BEGIN Listed records
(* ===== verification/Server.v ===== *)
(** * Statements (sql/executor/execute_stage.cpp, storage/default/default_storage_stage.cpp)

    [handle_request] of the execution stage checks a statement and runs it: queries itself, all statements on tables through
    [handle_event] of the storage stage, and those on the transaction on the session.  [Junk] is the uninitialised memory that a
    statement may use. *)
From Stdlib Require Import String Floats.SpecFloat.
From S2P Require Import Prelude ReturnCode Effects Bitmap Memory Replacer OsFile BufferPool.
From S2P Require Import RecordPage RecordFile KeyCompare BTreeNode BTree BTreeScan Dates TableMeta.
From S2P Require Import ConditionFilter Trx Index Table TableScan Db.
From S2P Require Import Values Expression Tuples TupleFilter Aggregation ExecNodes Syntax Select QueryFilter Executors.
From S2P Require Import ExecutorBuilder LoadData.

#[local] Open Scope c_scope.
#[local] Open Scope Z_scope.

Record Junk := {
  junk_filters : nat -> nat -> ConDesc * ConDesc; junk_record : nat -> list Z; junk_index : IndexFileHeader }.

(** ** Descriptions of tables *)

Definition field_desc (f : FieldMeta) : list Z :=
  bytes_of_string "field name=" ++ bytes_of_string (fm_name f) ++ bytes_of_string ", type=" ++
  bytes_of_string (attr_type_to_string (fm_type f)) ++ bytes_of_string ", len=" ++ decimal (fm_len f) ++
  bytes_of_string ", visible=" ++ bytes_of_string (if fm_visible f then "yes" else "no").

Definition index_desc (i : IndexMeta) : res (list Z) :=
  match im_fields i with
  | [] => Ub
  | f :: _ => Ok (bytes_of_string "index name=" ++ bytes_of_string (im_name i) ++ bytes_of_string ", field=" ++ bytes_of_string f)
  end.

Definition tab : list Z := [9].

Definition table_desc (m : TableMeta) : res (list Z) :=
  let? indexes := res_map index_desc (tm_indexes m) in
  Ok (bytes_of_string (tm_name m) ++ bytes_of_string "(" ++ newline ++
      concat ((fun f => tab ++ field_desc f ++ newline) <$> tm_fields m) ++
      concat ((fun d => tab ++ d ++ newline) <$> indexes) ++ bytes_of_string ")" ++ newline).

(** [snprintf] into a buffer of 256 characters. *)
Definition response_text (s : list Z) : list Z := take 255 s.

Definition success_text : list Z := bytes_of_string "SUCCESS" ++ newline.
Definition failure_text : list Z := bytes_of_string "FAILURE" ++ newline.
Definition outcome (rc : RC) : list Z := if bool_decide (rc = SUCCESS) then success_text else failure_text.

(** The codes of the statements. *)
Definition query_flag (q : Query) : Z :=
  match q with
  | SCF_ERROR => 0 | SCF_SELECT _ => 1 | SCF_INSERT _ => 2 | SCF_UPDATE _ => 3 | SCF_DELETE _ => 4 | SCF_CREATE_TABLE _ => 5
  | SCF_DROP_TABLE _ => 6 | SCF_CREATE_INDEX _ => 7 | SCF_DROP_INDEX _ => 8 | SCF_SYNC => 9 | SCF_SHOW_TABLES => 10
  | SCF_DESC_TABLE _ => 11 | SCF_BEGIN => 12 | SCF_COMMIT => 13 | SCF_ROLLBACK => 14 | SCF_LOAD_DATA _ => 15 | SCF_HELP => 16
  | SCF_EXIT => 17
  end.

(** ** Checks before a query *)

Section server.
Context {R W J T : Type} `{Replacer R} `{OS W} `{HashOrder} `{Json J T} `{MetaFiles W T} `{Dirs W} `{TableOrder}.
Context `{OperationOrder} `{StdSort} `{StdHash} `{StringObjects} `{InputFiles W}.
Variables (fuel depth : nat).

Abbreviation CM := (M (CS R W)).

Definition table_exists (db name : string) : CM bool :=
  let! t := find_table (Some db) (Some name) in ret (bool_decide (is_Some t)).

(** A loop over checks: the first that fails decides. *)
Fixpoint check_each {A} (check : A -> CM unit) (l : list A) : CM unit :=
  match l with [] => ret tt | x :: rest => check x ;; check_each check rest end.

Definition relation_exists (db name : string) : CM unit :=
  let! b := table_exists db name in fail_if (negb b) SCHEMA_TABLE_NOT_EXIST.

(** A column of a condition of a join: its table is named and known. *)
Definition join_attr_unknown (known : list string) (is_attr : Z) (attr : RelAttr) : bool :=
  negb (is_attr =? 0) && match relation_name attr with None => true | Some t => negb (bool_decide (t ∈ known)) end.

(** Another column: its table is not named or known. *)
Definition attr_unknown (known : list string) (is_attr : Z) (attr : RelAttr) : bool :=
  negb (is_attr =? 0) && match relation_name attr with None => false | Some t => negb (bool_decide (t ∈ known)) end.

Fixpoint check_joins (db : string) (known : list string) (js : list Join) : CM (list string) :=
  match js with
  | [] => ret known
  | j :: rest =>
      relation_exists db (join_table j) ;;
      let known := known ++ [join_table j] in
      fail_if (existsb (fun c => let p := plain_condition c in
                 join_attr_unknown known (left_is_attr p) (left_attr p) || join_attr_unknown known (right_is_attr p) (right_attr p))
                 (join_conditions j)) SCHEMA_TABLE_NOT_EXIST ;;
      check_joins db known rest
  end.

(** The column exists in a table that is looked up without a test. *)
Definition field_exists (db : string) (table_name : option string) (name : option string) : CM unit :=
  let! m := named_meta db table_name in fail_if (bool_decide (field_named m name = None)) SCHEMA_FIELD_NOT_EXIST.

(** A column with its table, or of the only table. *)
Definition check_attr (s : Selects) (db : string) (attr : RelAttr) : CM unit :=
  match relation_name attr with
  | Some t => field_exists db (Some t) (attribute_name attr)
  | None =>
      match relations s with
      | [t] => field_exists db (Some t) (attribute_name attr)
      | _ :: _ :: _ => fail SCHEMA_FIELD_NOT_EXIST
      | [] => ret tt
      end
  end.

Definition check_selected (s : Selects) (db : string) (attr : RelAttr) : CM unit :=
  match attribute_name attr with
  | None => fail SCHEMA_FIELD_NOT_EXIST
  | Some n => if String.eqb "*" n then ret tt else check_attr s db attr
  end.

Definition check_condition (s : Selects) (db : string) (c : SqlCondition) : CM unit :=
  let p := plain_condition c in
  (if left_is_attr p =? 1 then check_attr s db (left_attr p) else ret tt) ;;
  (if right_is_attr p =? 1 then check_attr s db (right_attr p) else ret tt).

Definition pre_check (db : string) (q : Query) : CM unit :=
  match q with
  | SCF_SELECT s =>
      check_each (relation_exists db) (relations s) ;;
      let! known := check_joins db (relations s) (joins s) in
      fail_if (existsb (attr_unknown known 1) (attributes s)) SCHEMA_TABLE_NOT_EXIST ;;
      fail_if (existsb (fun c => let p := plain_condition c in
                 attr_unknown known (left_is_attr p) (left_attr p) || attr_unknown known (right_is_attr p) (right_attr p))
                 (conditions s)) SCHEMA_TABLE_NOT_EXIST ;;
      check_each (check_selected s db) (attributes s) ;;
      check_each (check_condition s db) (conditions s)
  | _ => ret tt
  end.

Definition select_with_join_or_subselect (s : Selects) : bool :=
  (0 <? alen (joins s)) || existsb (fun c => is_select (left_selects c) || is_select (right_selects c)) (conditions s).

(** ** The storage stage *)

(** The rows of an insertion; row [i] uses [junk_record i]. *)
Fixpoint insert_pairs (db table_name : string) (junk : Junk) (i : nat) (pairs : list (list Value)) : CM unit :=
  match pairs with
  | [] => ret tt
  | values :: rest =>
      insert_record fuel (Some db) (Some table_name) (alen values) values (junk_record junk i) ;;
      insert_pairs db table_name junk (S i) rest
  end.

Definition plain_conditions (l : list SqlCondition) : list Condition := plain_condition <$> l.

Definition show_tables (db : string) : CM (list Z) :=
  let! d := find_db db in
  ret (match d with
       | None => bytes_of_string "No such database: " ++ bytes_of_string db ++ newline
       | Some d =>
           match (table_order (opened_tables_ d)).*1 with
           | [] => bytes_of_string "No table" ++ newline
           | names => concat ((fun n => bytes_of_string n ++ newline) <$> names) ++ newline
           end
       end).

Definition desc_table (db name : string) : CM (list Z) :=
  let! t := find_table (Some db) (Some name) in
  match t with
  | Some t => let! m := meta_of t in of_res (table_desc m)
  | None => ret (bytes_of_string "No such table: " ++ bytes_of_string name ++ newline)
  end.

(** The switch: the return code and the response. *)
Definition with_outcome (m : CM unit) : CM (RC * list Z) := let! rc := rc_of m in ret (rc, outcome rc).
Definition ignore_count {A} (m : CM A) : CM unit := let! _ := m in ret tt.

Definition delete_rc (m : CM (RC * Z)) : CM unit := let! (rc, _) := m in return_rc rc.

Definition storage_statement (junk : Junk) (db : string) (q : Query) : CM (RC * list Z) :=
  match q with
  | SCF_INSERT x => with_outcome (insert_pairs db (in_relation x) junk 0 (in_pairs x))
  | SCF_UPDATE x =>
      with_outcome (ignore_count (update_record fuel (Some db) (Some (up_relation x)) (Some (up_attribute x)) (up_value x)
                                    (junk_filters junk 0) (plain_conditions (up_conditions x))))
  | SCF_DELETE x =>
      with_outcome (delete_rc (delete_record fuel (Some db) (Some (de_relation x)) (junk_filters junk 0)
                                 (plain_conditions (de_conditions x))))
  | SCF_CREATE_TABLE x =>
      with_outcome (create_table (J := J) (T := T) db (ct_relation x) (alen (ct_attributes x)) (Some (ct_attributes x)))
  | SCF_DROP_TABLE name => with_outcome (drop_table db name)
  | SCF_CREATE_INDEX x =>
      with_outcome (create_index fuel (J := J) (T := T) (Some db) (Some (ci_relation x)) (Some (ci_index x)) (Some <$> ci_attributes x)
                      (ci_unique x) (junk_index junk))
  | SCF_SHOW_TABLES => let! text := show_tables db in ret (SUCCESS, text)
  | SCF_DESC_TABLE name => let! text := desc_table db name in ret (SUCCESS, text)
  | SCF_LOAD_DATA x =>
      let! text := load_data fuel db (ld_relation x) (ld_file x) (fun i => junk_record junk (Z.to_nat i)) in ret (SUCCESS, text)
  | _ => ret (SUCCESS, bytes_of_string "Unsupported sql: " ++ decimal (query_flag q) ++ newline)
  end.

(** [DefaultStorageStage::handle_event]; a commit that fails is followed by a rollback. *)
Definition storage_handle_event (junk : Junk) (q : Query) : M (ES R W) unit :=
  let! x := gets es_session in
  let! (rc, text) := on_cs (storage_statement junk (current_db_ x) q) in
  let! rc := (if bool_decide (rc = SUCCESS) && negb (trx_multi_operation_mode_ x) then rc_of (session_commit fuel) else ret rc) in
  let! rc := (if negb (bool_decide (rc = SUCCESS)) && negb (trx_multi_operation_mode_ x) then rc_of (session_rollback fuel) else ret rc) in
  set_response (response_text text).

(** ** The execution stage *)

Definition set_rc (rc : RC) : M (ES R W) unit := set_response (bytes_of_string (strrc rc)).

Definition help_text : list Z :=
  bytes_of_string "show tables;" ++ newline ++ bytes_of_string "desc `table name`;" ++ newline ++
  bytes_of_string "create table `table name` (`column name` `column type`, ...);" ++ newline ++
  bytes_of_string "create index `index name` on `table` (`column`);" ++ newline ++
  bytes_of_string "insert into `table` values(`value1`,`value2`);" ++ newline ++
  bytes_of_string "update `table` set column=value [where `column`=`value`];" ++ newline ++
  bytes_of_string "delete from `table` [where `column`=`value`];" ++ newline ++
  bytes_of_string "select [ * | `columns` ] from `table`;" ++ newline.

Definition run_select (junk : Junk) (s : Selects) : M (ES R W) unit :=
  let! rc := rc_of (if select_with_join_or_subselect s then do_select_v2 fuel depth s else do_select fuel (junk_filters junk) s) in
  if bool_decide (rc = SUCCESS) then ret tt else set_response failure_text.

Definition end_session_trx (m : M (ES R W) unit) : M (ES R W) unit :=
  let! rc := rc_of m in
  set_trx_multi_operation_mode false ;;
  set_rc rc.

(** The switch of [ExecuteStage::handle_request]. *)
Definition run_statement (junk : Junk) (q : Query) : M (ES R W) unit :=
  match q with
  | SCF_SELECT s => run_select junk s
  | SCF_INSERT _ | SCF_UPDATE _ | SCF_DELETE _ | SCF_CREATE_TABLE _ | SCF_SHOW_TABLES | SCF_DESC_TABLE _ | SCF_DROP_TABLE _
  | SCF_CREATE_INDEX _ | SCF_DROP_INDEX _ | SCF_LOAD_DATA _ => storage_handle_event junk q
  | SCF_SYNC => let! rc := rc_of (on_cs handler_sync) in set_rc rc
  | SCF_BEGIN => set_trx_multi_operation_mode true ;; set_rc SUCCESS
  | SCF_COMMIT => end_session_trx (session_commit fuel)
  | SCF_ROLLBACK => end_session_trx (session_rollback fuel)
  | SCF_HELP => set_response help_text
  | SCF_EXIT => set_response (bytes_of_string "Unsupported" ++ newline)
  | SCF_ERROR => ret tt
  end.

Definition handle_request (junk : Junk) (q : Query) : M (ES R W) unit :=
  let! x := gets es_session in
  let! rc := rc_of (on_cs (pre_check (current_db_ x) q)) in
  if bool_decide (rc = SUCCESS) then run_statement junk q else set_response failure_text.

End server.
END Listed records
→ What you need to do
Copy only this part of the entries above: the line with "Definition set_rc (rc", the line with "set column=value [where", and the lines between, all exactly as written.

→ Answer box
Definition set_rc (rc : RC) : M (ES R W) unit := set_response (bytes_of_string (strrc rc)).

Definition help_text : list Z :=
  bytes_of_string "show tables;" ++ newline ++ bytes_of_string "desc `table name`;" ++ newline ++
  bytes_of_string "create table `table name` (`column name` `column type`, ...);" ++ newline ++
  bytes_of_string "create index `index name` on `table` (`column`);" ++ newline ++
  bytes_of_string "insert into `table` values(`value1`,`value2`);" ++ newline ++
  bytes_of_string "update `table` set column=value [where `column`=`value`];" ++ newline ++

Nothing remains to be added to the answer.